### Exercise prompt
Report each line of the entries that includes "match" by copying it.

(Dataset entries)
▼
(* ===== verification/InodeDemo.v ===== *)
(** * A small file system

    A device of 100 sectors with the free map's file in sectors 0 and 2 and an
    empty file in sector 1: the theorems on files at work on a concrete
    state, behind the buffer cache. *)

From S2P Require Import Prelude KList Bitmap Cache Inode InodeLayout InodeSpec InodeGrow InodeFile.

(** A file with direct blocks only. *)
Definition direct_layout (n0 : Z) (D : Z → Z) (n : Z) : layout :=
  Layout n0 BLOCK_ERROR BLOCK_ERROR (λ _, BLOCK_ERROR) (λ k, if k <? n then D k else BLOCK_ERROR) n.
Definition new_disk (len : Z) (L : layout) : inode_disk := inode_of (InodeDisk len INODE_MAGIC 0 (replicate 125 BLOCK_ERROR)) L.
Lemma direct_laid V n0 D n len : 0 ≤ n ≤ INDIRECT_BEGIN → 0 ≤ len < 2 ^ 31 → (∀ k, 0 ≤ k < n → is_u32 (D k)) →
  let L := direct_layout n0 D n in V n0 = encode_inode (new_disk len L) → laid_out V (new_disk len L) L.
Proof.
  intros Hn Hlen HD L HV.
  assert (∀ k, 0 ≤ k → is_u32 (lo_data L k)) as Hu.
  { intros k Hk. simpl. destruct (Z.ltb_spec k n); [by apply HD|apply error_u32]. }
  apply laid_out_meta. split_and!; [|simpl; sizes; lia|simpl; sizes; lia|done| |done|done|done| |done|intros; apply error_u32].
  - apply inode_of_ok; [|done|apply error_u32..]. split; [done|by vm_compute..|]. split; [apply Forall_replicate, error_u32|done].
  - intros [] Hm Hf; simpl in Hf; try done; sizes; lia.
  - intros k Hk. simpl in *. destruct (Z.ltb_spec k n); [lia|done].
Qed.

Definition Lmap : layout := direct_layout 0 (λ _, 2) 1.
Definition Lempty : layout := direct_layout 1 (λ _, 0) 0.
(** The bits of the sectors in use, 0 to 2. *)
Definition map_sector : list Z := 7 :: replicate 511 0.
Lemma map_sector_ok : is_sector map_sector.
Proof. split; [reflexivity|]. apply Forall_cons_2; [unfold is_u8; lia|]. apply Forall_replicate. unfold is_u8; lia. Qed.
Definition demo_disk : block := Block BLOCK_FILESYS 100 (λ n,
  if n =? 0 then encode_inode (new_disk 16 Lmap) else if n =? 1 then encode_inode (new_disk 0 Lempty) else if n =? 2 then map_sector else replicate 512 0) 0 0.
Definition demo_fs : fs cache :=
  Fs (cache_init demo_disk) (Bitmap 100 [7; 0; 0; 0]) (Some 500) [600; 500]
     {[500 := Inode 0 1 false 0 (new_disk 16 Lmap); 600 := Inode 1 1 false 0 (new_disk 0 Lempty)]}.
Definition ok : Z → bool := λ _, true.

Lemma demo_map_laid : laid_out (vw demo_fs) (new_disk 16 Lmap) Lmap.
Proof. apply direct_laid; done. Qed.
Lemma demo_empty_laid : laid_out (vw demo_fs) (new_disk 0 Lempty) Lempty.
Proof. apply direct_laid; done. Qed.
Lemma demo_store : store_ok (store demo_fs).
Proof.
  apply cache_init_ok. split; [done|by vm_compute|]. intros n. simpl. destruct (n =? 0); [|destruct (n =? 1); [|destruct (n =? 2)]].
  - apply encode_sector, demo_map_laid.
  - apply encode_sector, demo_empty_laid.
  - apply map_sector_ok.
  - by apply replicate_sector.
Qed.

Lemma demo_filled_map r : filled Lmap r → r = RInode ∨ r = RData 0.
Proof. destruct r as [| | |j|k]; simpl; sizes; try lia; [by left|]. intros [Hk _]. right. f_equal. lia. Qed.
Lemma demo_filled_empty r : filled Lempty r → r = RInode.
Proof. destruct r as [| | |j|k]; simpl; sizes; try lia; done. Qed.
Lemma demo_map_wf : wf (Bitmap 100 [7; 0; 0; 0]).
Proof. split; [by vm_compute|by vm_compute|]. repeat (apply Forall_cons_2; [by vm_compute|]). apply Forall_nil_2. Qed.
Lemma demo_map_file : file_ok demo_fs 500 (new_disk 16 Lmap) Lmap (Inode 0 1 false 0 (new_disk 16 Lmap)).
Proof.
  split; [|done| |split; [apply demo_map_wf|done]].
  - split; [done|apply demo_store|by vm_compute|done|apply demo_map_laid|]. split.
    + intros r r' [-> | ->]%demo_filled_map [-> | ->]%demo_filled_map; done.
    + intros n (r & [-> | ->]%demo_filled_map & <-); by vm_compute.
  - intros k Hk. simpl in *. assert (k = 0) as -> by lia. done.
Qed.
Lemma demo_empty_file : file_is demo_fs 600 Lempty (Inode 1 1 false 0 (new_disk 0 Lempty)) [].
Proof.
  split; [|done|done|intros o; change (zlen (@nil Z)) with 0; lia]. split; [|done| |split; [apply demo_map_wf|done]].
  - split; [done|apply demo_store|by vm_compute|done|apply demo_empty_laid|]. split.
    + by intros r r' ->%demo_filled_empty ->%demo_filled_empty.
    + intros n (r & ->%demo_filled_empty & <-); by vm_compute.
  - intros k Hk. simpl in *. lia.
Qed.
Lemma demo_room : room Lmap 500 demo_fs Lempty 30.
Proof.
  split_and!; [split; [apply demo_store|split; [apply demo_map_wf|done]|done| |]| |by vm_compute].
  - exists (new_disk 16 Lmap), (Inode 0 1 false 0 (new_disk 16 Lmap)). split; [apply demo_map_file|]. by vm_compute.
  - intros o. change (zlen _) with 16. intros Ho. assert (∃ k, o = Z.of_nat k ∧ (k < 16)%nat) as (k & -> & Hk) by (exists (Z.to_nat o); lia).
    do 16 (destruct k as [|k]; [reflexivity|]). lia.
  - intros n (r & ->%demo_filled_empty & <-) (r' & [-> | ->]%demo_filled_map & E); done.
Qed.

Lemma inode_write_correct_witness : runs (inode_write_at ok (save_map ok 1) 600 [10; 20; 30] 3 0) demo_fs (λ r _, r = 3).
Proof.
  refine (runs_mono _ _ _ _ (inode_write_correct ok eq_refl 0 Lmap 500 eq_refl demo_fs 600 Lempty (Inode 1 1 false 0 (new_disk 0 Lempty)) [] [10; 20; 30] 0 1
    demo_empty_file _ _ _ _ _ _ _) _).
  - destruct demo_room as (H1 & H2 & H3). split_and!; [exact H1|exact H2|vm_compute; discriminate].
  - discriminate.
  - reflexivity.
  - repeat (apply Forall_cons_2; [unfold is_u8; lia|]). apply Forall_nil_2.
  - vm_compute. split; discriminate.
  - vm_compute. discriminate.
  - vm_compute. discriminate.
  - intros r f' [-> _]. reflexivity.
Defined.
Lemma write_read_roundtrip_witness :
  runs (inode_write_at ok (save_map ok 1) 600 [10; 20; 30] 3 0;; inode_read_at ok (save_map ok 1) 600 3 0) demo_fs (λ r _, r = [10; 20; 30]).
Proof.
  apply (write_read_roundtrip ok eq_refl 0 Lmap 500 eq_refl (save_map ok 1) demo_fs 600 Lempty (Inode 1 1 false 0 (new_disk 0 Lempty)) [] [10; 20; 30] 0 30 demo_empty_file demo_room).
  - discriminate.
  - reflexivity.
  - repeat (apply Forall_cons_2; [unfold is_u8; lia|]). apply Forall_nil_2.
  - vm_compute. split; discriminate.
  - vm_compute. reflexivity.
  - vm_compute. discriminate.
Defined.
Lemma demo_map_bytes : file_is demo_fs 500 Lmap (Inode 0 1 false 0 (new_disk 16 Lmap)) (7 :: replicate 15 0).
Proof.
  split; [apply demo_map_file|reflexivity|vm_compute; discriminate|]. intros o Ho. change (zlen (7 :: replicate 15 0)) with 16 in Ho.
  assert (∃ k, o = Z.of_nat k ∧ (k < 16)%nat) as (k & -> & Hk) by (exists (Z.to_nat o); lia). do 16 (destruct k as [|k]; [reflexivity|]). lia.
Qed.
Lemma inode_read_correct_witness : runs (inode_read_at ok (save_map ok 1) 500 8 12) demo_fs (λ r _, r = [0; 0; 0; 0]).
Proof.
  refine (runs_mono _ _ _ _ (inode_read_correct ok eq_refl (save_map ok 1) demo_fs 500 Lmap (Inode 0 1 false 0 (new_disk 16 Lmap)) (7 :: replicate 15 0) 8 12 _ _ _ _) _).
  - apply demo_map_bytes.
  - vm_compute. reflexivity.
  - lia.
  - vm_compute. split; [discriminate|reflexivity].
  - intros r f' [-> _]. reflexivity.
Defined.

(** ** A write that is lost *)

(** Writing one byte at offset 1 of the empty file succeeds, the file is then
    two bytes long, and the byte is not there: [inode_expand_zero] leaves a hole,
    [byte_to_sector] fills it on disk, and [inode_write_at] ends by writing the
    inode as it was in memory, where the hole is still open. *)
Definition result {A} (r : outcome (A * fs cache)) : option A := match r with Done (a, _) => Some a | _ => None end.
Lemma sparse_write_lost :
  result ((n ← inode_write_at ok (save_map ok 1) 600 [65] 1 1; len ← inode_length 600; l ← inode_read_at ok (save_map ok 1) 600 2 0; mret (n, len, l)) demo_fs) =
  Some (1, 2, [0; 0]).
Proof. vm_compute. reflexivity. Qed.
▲
▼
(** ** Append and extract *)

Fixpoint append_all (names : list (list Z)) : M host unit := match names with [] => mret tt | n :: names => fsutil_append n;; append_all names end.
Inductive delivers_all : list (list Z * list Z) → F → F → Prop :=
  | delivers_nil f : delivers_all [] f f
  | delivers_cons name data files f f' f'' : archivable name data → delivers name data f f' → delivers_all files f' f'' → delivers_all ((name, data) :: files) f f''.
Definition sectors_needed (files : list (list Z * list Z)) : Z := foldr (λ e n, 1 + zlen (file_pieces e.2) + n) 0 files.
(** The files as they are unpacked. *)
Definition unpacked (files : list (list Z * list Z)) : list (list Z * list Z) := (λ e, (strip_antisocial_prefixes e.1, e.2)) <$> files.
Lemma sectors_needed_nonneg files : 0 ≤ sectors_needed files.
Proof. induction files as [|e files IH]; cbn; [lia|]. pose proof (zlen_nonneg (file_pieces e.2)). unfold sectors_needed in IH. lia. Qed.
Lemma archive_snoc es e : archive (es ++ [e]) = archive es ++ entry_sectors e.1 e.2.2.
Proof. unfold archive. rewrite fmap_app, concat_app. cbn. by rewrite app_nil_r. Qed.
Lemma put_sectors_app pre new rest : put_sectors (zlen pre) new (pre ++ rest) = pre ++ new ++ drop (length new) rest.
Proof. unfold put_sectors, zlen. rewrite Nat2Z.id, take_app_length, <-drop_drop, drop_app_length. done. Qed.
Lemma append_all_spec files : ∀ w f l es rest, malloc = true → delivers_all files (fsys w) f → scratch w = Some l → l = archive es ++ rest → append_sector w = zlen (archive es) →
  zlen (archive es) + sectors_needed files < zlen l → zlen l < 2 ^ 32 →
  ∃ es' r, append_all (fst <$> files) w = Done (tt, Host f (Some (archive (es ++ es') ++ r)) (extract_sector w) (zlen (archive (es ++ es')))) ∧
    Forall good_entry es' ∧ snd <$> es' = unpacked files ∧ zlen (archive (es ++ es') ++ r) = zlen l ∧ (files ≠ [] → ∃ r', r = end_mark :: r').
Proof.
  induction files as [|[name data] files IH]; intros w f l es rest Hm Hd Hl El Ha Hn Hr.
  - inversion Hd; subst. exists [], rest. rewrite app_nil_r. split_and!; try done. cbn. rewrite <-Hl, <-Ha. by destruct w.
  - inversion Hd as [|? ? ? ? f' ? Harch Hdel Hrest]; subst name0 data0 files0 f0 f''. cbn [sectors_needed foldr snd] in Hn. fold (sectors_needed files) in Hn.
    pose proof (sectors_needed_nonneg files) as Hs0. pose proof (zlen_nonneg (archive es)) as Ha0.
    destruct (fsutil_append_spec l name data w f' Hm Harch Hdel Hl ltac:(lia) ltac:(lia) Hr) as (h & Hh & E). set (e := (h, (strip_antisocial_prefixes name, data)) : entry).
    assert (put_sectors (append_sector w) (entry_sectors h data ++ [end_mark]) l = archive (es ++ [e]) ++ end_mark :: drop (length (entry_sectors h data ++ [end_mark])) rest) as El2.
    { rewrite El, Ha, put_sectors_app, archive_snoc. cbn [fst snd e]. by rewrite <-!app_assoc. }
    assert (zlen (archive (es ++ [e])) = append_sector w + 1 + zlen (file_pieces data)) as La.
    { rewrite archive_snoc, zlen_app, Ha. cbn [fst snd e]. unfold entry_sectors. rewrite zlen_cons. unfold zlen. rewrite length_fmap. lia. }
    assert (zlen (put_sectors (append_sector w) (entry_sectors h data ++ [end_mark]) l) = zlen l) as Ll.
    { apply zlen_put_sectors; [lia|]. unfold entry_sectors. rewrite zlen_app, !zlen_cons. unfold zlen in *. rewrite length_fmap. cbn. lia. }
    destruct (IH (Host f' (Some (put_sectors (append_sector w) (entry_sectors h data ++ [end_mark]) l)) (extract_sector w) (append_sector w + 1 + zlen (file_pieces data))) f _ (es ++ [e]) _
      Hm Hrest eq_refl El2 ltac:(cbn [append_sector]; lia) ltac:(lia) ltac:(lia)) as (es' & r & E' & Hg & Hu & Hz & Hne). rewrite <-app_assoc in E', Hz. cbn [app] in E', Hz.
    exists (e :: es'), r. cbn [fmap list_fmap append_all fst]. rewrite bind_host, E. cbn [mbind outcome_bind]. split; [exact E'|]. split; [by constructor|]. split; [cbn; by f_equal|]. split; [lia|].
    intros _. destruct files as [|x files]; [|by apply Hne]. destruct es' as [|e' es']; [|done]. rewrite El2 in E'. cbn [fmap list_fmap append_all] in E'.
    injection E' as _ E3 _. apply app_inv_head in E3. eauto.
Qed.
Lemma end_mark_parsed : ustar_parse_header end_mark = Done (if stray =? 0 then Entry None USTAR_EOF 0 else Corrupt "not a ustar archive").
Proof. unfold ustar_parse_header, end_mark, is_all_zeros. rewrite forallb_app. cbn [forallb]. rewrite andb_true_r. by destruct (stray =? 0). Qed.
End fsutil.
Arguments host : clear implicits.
▲
### The completed task
Definition result {A} (r : outcome (A * fs cache)) : option A := match r with Done (a, _) => Some a | _ => None end.
Fixpoint append_all (names : list (list Z)) : M host unit := match names with [] => mret tt | n :: names => fsutil_append n;; append_all names end.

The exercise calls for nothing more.